UN's Ban congratulates Iran President Ahmadinejad

(Adds quote about letter, paragraph 7)

UNITED NATIONS, Aug 11 (Reuters) - The United Nations said on Tuesday that Secretary-General Ban Ki-moon has congratulated Iranian President Mahmoud Ahmadinejad, whose contested re-election sparked violent protests across the country.

"The letter went out yesterday," said U.N. spokeswoman Marie Okabe.

Iran's June 12 election, which secured hardline President Ahmadinejad's re-election, plunged Iran into its biggest internal crisis since the 1979 Islamic revolution, exposed deepening divisions in its ruling elite and set off a wave of protests that left 26 people dead. [ID:nHAF039117]

Western leaders, already upset by Ahmadinejad's anti-Israel rhetoric, Holocaust denial and uncompromising nuclear line, refused to congratulate the president on his inauguration last week, although their counterparts in Japan and Turkey did so.
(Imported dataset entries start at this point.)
(* ===== verification/Credential.v ===== *)
(** * The credential policy (internal/sharesync/credential.go)

    What the hub makes of a change to a login file: which files are whole logins,
    which are logins cleared by their agent, and whose login a location keeps.
    json.Unmarshal into the struct of tokens is written out on the tree of the
    text: a field takes the members whose names fold to its own, null empties a
    pointer, and a member of another type makes the whole an error. *)

From S2P Require Import Prelude GoStrings GoText Entry SyncPolicy Mergers Json.
Local Open Scope string_scope.
Local Open Scope Z_scope.
Local Open Scope list_scope.

(** ** Logins *)

(** wholeLogin. *)
Definition wholeLogin (name data : string) : bool :=
  if String.eqb (TrimSpace data) "" then false
  else if HasSuffix name ".json" then match json_read data with Some (JtObj _) => true | _ => false end
  else true.

(** encoding/json's foldName, for comparing with an ASCII name: letters in upper
    case, and the two runes outside ASCII that fold to a letter of it. *)
Fixpoint foldName (s : string) : string :=
  match s with
  | EmptyString => ""
  | String a s1 =>
      let upper := String (if in_range 97 122 (code a) then byte (code a - 32) else a) (foldName s1) in
      match s1 with
      | String b s2 =>
          if (code a =? 197) && (code b =? 191) then String "S"%char (foldName s2)
          else match s2 with
               | String c s3 => if (code a =? 226) && (code b =? 132) && (code c =? 170) then String "K"%char (foldName s3) else upper
               | EmptyString => upper
               end
      | EmptyString => upper
      end
  end.

Definition names_field (k field : string) : bool := String.eqb (foldName (unquote k)) (foldName field).

Record oauth := MkOAuth { accessToken : option string; refreshToken : option string }.

(** A member decoded into a pointer to a string; [None] is an error. *)
Definition decode_string (t : jtree) : option (option string) :=
  match t with
  | JtStr raw => Some (Some (unquote raw))
  | JtLit text => if String.eqb text "null" then Some None else None
  | _ => None
  end.

Definition decode_token (o : option oauth) (m : string * jtree) : option oauth :=
  match o with
  | None => None
  | Some o =>
      let '(k, v) := m in
      if names_field k "accessToken" then match decode_string v with Some s => Some (MkOAuth s (refreshToken o)) | None => None end
      else if names_field k "refreshToken" then match decode_string v with Some s => Some (MkOAuth (accessToken o) s) | None => None end
      else Some o
  end.

(** A member decoded into the pointer to the tokens: what a repeated one holds is
    decoded over what is there. *)
Definition decode_oauth (cur : option oauth) (t : jtree) : option (option oauth) :=
  match t with
  | JtObj ms => match foldl decode_token (Some (default (MkOAuth None None) cur)) ms with Some o => Some (Some o) | None => None end
  | JtLit text => if String.eqb text "null" then Some None else None
  | _ => None
  end.

Definition decode_member (doc : option (option oauth)) (m : string * jtree) : option (option oauth) :=
  match doc with
  | None => None
  | Some cur => let '(k, v) := m in if names_field k "claudeAiOauth" then decode_oauth cur v else Some cur
  end.

(** json.Unmarshal of the document; [None] is an error. *)
Definition decode_login (data : string) : option (option oauth) :=
  match json_read data with
  | Some (JtObj ms) => foldl decode_member (Some None) ms
  | Some (JtLit text) => if String.eqb text "null" then Some None else None
  | _ => None
  end.

Definition is_empty (s : option string) : bool := match s with Some s => String.eqb s "" | None => false end.

(** clearedLogin. *)
Definition clearedLogin (data : string) : bool :=
  match decode_login data with
  | Some (Some o) => is_empty (accessToken o) && is_empty (refreshToken o)
  | _ => false
  end.

(** ** The policy *)

Definition no_conflict (res : MergeResult) : MergeResult := MkMergeResult (decision res) (m_content res) false (reason res).

(** The end of Merge: the current login is a file and the incoming one is not newer. *)
Definition against_current (inp : MergeInput) (cur : Version) : result sync_error MergeResult :=
  let id := side_id (in_side inp) in
  match Content cur with
  | Err ErrTooLarge => Ok (decided Keep false ("an older login from " +:+ id))
  | Err e => Err e
  | Ok curData =>
      if clearedLogin curData || negb (wholeLogin (in_path inp) curData)
      then Ok (decided Accept false ("a login from " +:+ id +:+ " replaces a cleared one"))
      else Ok (decided Keep false ("an older login from " +:+ id))
  end.

(** Credential.Merge once the incoming login is at hand. *)
Definition merge_login (inp : MergeInput) (data : string) : result sync_error MergeResult :=
  let id := side_id (in_side inp) in
  let inc := v_entry (in_incoming inp) in
  if negb (wholeLogin (in_path inp) data) then Err ErrIncomplete
  else
    let live := match in_current inp with Some cur => bool_decide (ekind (v_entry cur) = File) | None => false end in
    if live && clearedLogin data then
      Ok (decided Keep false ("the login " +:+ id +:+ " cleared after losing a token refresh never signs the location's other copies out"))
    else match in_fast inp, in_current inp with
         | true, _ | _, None => Ok (decided Accept false "")
         | false, Some cur =>
             if negb (Live (v_entry cur)) then
               if 0 <? in_baseRev inp then Ok (decided Keep false ("a change on " +:+ id +:+ " to a login logged out since"))
               else Ok (decided Accept false ("a login on " +:+ id +:+ " after a logout"))
             else if negb live then Ok (no_conflict (newestWins inp))
             else if newer inc (v_entry cur) then Ok (decided Accept false ("a newer login from " +:+ id))
             else against_current inp cur
         end.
Among those leaders who withheld their congratulations to Ahmadinejad were U.S. President Barack Obama, British Prime Minister Gordon Brown, French President Nicolas Sarkozy and German Chancellor Angela Merkel.

The U.N. spokeswoman said Ban's letter was a "customary letter on occasion of inauguration" but added that the text would not be made public. The secretary-general routinely congratulates leaders after elections and the U.N. has released the content of some of those messages in the past.

Okabe added that the letter was not an endorsement of Ahmadinejad, but "takes advantage of the occasion of the inauguration to express the hope that Iran and the United Nations will continue to cooperate closely in addressing regional and global issues."

Separately,= Nobel Peace Prize laureate Shirin Ebadi on Tuesday urged Ban to visit Iran to receive a first-hand account of human rights abuses. [ID:nSEO333240]

"I ask U.N. Secretary-General Ban Ki-moon to visit Iran," Ebadi told reporters in Seoul, where she picked up a local peace prize. "He must speak to the families whose members have been arrested or killed."

Ban is also in South Korea, though it was not clear whether he and Ebadi had spoken.

Last month, Ban said he was monitoring the situation in Iran but that he had made no decision on whether he should send an envoy to investigate reports of human rights abuses there.

Ebadi says that more than 100 people have been killed.

Amnesty International, Human Rights Watch and other rights groups have urged Ban to send a representative to Iran and press for the release of those arrested after the election.

Ahmadinejad is expected to come to New York next month to attend the annual U.N. General Assembly gathering of world leaders.